Work order.
In the entries below, find the line with "JoystickEnd => true" and the line with "Proof. unfold maxPolar. lra. Qed.". Reproduce those two lines and every line between them exactly, and nothing more.

Dataset extract.
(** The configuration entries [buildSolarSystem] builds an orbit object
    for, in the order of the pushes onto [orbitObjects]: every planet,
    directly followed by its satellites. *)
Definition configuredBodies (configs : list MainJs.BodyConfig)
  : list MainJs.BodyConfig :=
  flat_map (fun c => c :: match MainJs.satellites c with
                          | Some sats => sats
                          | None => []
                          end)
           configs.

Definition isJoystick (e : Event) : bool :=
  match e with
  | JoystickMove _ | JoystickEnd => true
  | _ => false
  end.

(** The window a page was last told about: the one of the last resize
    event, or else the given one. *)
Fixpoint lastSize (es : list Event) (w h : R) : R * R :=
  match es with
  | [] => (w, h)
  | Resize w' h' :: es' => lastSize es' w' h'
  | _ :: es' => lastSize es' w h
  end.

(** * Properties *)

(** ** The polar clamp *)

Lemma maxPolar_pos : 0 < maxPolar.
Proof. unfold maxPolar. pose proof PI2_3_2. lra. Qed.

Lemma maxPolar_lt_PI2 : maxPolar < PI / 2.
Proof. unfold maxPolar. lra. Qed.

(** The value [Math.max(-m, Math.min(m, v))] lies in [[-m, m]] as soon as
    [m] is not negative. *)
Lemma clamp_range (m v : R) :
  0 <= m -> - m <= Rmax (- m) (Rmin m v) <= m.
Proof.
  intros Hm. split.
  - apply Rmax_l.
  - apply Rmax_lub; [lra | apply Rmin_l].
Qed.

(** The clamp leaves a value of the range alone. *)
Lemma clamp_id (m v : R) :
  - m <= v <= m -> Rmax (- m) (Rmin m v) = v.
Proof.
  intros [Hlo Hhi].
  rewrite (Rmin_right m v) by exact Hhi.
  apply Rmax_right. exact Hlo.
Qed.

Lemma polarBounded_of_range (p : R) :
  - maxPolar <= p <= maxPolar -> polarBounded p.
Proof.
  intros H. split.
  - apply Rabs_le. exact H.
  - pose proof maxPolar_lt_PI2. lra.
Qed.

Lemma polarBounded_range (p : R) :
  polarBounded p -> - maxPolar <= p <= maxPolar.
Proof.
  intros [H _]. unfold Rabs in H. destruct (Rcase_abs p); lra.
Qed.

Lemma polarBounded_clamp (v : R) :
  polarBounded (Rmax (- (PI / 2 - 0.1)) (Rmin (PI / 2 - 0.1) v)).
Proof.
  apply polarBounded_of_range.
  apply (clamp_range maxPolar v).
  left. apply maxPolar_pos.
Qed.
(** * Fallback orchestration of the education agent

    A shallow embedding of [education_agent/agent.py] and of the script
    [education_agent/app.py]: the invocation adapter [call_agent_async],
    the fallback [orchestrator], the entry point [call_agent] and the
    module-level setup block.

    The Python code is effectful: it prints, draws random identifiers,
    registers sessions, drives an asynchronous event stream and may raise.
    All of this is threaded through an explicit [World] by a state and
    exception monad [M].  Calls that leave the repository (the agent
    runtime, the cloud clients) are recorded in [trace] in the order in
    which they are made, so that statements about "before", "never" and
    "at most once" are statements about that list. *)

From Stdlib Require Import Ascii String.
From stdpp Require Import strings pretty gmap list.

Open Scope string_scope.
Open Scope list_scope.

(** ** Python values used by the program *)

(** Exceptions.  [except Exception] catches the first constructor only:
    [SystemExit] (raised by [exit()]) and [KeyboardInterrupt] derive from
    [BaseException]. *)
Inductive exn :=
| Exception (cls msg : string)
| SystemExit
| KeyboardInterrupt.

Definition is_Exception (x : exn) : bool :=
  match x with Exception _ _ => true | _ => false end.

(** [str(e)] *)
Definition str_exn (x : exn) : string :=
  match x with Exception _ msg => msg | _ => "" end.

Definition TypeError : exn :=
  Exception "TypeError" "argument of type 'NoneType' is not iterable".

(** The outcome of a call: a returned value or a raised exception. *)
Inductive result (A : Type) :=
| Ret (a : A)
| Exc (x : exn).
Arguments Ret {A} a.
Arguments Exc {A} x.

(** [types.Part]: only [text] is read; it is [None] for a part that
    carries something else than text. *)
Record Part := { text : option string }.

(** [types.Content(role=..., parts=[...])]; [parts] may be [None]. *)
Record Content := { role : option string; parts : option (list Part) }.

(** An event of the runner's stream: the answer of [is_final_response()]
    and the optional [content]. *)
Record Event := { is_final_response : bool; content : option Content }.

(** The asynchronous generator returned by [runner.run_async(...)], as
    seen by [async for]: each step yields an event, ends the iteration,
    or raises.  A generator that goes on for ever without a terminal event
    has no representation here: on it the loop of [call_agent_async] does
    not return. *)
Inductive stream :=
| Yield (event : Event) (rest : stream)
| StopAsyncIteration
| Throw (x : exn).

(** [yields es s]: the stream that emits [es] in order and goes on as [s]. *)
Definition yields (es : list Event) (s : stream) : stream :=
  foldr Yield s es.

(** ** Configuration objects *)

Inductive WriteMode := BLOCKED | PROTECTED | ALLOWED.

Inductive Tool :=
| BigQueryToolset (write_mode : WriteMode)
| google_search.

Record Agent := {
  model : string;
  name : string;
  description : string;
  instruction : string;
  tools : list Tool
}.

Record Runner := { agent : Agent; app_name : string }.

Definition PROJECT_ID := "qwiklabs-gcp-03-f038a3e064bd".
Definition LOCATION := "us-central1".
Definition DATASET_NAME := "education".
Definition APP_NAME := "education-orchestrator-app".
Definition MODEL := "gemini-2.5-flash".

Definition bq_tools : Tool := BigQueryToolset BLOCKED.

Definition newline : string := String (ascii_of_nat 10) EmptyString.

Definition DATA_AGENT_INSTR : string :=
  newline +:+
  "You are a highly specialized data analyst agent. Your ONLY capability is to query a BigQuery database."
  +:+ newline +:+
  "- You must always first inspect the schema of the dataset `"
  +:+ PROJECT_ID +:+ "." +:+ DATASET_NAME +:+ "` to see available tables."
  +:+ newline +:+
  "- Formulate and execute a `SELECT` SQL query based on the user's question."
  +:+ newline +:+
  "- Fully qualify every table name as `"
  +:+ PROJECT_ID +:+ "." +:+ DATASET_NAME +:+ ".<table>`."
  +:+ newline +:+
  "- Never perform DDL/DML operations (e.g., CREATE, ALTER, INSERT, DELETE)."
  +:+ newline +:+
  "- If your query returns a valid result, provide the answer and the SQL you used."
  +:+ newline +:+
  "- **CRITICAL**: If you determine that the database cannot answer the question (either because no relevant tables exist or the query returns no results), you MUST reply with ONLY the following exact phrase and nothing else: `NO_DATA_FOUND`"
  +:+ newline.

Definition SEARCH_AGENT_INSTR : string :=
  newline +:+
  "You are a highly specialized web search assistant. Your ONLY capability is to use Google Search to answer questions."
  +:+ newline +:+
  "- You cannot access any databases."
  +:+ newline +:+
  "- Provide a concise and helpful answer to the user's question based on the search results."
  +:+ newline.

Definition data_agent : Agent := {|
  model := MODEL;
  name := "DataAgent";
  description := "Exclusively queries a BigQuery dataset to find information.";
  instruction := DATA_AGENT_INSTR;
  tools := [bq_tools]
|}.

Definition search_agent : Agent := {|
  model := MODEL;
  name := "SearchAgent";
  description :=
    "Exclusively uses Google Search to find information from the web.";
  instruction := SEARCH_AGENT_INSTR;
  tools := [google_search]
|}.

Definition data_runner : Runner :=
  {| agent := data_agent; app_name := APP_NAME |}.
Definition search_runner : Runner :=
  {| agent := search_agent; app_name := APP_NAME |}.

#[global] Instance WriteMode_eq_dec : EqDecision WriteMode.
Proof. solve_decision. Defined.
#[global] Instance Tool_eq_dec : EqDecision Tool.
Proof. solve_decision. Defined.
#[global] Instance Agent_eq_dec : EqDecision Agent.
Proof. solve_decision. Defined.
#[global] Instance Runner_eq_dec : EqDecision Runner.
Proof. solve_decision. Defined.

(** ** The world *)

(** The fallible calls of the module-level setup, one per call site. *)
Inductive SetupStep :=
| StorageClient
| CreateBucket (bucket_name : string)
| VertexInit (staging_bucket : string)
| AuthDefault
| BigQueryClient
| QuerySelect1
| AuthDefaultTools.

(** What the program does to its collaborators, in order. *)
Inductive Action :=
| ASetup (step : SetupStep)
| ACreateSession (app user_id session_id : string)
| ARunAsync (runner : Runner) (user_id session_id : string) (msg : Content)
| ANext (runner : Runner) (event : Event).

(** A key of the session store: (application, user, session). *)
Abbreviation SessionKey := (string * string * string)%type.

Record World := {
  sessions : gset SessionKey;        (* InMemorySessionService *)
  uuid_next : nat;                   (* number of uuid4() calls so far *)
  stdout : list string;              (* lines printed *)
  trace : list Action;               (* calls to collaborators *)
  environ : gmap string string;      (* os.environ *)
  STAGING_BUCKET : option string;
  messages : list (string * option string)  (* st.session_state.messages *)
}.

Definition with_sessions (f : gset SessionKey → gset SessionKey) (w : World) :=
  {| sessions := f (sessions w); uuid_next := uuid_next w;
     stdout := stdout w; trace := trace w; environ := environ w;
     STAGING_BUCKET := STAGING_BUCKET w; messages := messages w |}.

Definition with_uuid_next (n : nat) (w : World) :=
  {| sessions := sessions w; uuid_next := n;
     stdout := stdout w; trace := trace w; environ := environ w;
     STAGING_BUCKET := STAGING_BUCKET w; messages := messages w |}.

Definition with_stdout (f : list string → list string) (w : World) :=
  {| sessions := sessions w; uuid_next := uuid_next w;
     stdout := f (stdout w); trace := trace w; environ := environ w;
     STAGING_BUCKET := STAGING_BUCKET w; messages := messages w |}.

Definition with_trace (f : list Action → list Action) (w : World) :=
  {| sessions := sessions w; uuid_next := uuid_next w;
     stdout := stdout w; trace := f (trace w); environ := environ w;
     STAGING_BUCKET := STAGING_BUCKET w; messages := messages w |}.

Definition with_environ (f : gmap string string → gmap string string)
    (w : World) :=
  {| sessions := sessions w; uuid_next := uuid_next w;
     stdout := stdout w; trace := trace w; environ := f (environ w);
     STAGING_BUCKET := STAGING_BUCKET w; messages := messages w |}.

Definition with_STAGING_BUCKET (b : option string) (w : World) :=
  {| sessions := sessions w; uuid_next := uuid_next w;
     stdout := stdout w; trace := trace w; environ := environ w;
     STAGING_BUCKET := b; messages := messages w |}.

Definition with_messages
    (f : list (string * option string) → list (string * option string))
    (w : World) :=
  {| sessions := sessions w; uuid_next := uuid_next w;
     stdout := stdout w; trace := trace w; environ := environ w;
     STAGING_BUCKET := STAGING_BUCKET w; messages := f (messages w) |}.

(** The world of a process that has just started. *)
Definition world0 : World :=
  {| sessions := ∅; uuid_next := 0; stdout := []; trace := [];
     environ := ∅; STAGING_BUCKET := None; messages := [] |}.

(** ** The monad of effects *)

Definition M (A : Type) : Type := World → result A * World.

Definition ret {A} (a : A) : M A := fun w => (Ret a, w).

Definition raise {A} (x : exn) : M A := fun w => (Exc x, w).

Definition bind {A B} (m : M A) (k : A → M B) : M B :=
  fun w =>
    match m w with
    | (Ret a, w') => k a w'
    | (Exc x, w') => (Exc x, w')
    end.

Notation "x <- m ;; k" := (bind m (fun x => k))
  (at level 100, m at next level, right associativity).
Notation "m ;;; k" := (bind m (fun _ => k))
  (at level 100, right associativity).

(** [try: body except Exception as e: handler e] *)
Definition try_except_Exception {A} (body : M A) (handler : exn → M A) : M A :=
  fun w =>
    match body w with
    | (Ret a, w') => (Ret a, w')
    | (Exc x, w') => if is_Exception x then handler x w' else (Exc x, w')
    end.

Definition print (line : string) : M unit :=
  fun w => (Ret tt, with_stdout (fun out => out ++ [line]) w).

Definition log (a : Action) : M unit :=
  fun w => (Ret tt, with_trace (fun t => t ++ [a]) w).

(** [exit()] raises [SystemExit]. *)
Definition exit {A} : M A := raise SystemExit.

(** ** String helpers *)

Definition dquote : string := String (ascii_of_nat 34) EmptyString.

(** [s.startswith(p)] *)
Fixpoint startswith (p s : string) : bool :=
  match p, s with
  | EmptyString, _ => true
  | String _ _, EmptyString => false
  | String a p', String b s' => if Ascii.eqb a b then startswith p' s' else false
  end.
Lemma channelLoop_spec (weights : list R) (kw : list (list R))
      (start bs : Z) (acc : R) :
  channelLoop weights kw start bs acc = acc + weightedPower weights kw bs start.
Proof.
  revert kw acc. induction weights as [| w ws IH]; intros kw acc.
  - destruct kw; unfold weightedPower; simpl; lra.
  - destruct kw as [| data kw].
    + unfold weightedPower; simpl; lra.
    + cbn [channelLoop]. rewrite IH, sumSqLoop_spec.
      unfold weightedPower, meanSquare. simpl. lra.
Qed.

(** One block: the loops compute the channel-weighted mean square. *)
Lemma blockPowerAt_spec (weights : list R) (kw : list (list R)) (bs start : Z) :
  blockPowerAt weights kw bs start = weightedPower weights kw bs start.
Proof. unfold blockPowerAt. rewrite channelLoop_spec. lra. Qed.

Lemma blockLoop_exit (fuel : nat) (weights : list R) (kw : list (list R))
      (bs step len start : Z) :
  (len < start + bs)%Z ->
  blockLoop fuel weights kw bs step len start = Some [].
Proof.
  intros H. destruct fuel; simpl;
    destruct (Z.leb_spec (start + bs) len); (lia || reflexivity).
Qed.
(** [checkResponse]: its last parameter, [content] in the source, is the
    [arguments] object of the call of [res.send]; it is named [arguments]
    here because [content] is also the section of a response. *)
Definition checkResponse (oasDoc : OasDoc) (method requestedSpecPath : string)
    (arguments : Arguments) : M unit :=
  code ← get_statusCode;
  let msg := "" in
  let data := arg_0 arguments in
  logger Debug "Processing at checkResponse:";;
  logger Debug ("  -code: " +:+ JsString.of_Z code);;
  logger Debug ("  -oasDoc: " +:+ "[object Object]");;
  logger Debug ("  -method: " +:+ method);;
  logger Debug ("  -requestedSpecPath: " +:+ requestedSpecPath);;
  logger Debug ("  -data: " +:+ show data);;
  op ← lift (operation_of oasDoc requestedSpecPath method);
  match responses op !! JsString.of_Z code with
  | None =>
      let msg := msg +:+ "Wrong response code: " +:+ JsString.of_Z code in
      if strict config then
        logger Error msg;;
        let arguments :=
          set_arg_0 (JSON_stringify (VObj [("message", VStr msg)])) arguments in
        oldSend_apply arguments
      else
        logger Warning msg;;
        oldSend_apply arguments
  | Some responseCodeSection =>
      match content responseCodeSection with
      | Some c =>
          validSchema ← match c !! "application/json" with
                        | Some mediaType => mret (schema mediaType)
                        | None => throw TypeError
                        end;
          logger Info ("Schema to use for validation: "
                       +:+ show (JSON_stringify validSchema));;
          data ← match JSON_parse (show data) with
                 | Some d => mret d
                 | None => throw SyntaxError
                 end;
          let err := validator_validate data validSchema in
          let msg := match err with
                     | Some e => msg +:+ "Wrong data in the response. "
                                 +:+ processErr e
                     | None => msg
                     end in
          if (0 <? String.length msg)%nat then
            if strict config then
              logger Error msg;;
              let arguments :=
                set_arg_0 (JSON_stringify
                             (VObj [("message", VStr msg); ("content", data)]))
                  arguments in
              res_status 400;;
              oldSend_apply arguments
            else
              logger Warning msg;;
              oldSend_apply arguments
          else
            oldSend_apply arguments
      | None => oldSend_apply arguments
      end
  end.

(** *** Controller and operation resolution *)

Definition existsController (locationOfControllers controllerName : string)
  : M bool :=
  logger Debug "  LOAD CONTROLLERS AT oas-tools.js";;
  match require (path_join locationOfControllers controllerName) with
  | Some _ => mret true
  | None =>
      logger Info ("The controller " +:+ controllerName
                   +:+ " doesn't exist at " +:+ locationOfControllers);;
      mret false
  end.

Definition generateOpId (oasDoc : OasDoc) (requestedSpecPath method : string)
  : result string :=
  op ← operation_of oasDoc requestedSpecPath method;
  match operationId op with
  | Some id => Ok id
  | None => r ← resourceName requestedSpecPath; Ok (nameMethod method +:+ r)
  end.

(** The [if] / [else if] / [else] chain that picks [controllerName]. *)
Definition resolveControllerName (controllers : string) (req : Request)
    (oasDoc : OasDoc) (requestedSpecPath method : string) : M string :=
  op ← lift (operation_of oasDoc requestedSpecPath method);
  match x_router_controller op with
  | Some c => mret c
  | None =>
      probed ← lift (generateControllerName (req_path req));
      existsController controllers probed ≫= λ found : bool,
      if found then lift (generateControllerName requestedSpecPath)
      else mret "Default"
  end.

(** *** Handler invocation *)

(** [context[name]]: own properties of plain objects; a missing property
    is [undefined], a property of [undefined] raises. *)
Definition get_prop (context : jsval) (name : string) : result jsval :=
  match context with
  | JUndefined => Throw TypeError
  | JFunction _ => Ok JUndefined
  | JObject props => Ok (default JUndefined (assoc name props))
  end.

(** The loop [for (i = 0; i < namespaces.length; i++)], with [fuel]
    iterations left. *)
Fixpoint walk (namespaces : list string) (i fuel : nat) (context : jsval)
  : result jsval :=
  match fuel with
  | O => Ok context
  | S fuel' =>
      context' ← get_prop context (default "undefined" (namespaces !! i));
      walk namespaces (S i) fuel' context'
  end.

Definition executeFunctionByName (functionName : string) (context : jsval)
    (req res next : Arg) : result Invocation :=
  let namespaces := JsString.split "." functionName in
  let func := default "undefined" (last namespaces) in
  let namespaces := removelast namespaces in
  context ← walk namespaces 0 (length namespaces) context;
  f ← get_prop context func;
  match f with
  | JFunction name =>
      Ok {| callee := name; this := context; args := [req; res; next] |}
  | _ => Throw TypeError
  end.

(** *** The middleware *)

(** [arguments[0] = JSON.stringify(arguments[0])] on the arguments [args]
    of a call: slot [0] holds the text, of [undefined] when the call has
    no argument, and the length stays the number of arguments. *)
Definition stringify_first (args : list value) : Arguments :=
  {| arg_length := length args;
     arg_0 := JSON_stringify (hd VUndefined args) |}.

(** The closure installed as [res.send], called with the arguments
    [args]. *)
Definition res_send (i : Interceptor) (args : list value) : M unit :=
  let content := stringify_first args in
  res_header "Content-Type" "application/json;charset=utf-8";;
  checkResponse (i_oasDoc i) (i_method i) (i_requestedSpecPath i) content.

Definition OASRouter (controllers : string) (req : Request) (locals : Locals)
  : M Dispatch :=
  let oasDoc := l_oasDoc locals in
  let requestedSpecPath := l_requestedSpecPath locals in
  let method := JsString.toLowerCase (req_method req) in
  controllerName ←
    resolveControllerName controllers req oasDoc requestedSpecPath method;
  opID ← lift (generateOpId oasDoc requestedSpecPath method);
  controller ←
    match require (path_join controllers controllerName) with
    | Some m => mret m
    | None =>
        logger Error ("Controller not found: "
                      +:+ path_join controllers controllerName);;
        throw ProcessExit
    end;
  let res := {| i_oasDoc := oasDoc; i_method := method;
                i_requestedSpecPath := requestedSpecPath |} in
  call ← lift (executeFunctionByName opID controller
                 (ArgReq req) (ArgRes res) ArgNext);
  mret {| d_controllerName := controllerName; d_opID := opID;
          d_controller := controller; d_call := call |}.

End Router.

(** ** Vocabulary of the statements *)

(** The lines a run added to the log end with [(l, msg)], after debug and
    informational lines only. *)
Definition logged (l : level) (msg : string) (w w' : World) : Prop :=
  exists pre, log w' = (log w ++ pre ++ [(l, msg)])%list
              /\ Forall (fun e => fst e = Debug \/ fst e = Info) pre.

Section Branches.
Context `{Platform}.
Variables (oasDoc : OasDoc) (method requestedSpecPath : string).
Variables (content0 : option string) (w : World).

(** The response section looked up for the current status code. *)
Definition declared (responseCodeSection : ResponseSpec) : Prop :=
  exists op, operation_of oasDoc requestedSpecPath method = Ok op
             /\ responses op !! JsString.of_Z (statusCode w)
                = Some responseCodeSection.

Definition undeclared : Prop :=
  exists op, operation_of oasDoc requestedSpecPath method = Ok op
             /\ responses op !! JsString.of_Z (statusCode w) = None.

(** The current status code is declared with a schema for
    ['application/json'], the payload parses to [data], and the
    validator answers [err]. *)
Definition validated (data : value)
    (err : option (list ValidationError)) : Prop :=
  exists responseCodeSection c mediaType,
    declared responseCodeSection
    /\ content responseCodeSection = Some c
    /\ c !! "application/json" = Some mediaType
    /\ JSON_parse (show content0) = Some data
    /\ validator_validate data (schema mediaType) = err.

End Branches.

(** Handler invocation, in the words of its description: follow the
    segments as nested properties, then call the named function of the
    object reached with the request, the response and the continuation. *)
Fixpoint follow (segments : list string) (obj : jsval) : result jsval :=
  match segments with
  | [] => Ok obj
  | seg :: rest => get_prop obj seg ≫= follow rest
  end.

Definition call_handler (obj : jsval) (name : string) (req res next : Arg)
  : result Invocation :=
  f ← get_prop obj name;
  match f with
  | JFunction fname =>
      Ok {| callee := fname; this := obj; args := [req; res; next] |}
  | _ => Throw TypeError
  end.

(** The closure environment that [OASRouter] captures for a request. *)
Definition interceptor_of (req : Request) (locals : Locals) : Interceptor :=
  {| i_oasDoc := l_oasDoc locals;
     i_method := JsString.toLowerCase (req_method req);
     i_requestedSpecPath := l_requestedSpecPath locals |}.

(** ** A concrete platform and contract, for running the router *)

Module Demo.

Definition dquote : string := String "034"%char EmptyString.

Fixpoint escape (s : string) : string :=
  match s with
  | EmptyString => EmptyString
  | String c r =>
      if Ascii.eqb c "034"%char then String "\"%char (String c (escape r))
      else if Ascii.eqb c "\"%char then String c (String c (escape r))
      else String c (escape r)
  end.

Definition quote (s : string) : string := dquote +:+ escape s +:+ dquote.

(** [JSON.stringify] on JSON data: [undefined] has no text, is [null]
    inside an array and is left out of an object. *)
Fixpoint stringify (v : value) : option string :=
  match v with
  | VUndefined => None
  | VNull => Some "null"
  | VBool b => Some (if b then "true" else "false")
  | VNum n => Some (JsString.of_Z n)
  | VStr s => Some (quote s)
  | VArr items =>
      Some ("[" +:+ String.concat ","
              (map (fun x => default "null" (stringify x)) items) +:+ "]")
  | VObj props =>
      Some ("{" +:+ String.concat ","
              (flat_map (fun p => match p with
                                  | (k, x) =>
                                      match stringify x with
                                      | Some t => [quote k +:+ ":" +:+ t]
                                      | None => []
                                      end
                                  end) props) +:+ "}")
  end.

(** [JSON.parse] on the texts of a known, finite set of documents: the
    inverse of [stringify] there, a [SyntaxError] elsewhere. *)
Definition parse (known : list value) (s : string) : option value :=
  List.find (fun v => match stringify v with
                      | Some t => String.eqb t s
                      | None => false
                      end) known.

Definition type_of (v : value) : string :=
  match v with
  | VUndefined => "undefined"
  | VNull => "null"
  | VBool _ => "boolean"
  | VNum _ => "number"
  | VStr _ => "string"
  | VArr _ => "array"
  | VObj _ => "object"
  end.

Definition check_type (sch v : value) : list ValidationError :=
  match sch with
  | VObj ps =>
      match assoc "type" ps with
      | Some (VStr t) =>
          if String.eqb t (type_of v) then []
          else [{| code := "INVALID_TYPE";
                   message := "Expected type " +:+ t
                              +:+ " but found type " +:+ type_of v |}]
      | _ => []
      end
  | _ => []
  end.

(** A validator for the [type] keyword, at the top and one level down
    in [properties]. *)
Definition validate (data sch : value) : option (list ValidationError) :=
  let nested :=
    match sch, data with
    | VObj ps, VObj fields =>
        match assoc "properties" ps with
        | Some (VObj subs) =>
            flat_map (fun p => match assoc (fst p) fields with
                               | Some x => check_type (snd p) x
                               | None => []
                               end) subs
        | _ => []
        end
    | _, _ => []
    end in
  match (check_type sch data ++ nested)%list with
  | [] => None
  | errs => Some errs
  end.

Answer area.
  | JoystickMove _ | JoystickEnd => true
  | _ => false
  end.

(** The window a page was last told about: the one of the last resize
    event, or else the given one. *)
Fixpoint lastSize (es : list Event) (w h : R) : R * R :=
  match es with
  | [] => (w, h)
  | Resize w' h' :: es' => lastSize es' w' h'
  | _ :: es' => lastSize es' w h
  end.

(** * Properties *)

(** ** The polar clamp *)

Lemma maxPolar_pos : 0 < maxPolar.
Proof. unfold maxPolar. pose proof PI2_3_2. lra. Qed.

Lemma maxPolar_lt_PI2 : maxPolar < PI / 2.
Proof. unfold maxPolar. lra. Qed.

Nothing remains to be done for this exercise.